- [Your assignment] Using "arity" as the search string, find the matching lines below and copy them.
== Supplied data ==
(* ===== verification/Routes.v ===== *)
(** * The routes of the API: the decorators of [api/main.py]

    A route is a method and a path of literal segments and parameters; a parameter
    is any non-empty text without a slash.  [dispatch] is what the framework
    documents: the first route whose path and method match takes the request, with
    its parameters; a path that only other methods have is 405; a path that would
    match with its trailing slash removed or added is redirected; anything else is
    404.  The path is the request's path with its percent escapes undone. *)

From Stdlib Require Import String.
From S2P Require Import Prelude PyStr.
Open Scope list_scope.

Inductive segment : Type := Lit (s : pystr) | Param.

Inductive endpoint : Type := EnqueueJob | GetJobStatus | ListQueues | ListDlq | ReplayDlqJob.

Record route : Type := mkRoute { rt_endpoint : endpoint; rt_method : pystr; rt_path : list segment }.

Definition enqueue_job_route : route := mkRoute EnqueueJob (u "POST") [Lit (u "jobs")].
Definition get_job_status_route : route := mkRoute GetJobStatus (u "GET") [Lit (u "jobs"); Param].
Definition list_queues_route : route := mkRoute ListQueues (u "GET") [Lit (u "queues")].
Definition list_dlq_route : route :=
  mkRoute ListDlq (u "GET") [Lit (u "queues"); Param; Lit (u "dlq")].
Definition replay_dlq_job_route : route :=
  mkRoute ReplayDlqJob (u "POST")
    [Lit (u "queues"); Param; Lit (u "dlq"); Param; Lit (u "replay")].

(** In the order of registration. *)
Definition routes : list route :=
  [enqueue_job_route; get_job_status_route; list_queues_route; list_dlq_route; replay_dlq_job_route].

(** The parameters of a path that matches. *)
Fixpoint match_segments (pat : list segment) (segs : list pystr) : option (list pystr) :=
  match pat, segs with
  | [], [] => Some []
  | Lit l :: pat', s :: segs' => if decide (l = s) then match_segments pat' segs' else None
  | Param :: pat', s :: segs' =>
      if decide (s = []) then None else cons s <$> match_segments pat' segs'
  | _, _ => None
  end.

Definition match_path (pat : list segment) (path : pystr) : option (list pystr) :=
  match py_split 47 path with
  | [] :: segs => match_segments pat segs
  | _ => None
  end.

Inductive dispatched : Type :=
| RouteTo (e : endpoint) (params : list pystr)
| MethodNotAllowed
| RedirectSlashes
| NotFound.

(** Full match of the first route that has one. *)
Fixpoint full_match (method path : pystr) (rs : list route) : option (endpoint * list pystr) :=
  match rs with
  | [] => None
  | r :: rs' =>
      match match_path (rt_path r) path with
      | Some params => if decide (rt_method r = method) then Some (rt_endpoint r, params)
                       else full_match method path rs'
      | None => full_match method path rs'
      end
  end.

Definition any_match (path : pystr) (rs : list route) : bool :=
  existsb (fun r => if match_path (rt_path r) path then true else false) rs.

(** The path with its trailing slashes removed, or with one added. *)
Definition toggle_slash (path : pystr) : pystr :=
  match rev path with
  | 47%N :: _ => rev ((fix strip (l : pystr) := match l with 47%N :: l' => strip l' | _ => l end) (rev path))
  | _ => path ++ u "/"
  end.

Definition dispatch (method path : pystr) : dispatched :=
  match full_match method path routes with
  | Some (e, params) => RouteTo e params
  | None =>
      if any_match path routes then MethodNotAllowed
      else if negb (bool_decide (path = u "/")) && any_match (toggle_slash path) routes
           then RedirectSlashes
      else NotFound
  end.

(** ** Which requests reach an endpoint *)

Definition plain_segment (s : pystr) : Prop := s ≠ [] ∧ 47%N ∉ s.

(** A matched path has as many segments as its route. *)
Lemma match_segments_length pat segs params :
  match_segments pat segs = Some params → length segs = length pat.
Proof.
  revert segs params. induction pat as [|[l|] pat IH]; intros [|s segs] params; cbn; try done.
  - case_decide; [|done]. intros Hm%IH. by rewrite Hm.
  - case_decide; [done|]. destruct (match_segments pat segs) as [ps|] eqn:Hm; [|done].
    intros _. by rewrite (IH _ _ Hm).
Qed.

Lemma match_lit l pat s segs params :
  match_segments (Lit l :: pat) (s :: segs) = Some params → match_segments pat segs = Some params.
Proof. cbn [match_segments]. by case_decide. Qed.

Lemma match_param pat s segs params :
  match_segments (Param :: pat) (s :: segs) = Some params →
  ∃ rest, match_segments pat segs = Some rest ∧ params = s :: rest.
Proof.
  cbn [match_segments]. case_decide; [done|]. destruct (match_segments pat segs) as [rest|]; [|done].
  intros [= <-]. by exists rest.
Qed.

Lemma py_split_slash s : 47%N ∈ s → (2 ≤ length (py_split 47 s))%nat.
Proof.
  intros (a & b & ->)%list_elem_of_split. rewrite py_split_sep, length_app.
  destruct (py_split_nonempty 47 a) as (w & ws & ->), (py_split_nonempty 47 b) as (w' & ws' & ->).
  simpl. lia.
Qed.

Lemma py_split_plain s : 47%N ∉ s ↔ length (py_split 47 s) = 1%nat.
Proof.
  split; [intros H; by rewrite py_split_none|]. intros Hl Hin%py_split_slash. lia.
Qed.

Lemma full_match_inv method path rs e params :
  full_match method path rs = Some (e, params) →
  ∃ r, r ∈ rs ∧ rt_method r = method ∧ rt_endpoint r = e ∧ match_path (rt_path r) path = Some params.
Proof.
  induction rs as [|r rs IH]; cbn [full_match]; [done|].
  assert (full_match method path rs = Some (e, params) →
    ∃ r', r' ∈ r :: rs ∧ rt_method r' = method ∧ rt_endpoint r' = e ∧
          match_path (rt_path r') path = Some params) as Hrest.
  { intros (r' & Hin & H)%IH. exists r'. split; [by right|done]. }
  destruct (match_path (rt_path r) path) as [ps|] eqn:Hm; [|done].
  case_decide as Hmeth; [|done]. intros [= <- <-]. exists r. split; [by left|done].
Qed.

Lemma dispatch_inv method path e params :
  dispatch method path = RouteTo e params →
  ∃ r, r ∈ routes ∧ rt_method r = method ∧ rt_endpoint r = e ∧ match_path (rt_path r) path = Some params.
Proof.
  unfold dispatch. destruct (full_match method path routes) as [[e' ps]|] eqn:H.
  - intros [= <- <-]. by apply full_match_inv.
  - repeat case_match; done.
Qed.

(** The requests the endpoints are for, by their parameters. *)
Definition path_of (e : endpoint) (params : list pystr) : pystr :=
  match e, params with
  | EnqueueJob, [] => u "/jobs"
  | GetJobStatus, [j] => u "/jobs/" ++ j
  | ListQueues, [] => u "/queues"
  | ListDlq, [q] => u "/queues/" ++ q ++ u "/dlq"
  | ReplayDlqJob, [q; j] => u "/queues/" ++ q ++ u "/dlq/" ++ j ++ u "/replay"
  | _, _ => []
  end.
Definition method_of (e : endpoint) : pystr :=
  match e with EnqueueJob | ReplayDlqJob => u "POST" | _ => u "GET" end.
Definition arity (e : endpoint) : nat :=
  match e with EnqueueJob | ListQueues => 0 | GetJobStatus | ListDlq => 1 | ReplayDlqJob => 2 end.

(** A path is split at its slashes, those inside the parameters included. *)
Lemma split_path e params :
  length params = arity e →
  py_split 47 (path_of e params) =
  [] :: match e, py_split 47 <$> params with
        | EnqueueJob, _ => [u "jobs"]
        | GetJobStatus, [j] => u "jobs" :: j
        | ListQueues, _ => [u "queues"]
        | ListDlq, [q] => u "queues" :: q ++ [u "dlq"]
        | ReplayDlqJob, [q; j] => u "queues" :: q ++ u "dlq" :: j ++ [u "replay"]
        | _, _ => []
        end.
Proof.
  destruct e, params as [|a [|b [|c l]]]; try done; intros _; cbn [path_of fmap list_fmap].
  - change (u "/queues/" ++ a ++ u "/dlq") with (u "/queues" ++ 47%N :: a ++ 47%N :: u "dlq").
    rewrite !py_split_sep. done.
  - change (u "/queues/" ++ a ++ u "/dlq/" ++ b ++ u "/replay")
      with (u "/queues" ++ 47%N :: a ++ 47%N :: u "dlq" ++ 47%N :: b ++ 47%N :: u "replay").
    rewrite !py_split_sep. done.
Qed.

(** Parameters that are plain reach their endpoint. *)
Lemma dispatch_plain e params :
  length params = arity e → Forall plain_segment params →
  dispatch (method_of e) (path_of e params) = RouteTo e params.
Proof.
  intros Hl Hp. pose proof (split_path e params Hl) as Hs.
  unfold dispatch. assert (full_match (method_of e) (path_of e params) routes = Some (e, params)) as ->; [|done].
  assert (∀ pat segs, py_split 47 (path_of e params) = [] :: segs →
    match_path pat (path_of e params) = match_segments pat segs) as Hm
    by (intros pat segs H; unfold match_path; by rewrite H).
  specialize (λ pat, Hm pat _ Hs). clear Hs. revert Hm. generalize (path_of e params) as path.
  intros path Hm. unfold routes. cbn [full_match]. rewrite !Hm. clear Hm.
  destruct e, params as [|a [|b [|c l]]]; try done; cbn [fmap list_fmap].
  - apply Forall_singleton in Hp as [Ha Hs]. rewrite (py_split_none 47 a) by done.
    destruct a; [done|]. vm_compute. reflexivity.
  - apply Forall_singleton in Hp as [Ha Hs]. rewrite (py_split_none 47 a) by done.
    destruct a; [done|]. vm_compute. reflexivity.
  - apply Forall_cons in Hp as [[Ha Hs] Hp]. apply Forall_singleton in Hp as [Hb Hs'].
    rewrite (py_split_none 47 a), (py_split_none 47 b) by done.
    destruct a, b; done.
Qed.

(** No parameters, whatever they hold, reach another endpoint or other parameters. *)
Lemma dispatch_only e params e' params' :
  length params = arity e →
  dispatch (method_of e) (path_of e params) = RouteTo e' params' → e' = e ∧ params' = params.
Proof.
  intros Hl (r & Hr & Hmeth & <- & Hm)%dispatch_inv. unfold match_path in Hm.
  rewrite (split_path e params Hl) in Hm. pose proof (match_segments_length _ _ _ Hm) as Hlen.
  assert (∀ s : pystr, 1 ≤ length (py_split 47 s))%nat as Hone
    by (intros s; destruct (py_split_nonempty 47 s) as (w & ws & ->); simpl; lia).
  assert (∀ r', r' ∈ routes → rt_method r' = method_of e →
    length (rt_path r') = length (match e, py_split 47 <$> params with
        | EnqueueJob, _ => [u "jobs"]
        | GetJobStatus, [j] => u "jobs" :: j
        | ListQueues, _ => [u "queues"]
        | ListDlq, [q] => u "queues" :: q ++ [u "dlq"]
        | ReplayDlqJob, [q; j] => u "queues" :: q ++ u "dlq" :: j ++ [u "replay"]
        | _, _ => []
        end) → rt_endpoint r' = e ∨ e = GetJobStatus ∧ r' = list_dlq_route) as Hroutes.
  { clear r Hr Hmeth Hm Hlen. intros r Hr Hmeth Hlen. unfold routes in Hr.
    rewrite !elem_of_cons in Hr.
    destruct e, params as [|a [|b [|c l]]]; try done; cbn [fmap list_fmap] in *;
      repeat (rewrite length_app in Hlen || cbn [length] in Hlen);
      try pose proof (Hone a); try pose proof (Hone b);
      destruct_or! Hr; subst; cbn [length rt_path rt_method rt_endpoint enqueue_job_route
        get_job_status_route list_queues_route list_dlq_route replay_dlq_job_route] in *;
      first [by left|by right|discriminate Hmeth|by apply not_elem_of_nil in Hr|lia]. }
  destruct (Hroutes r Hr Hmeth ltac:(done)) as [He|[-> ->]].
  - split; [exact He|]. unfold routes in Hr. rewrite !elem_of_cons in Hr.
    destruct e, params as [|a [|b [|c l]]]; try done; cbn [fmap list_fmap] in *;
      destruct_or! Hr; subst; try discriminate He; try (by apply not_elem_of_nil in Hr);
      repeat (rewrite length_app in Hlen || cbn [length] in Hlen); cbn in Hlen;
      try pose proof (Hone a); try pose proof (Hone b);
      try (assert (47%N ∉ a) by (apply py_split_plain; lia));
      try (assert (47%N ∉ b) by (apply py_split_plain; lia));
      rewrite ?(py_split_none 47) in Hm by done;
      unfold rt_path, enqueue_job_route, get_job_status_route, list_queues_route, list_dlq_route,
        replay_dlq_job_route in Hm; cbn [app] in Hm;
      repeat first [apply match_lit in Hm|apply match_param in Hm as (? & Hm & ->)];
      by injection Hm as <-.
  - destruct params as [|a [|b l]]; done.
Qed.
===
- [Answer below]
Definition arity (e : endpoint) : nat :=
  length params = arity e →
  length params = arity e → Forall plain_segment params →
  length params = arity e →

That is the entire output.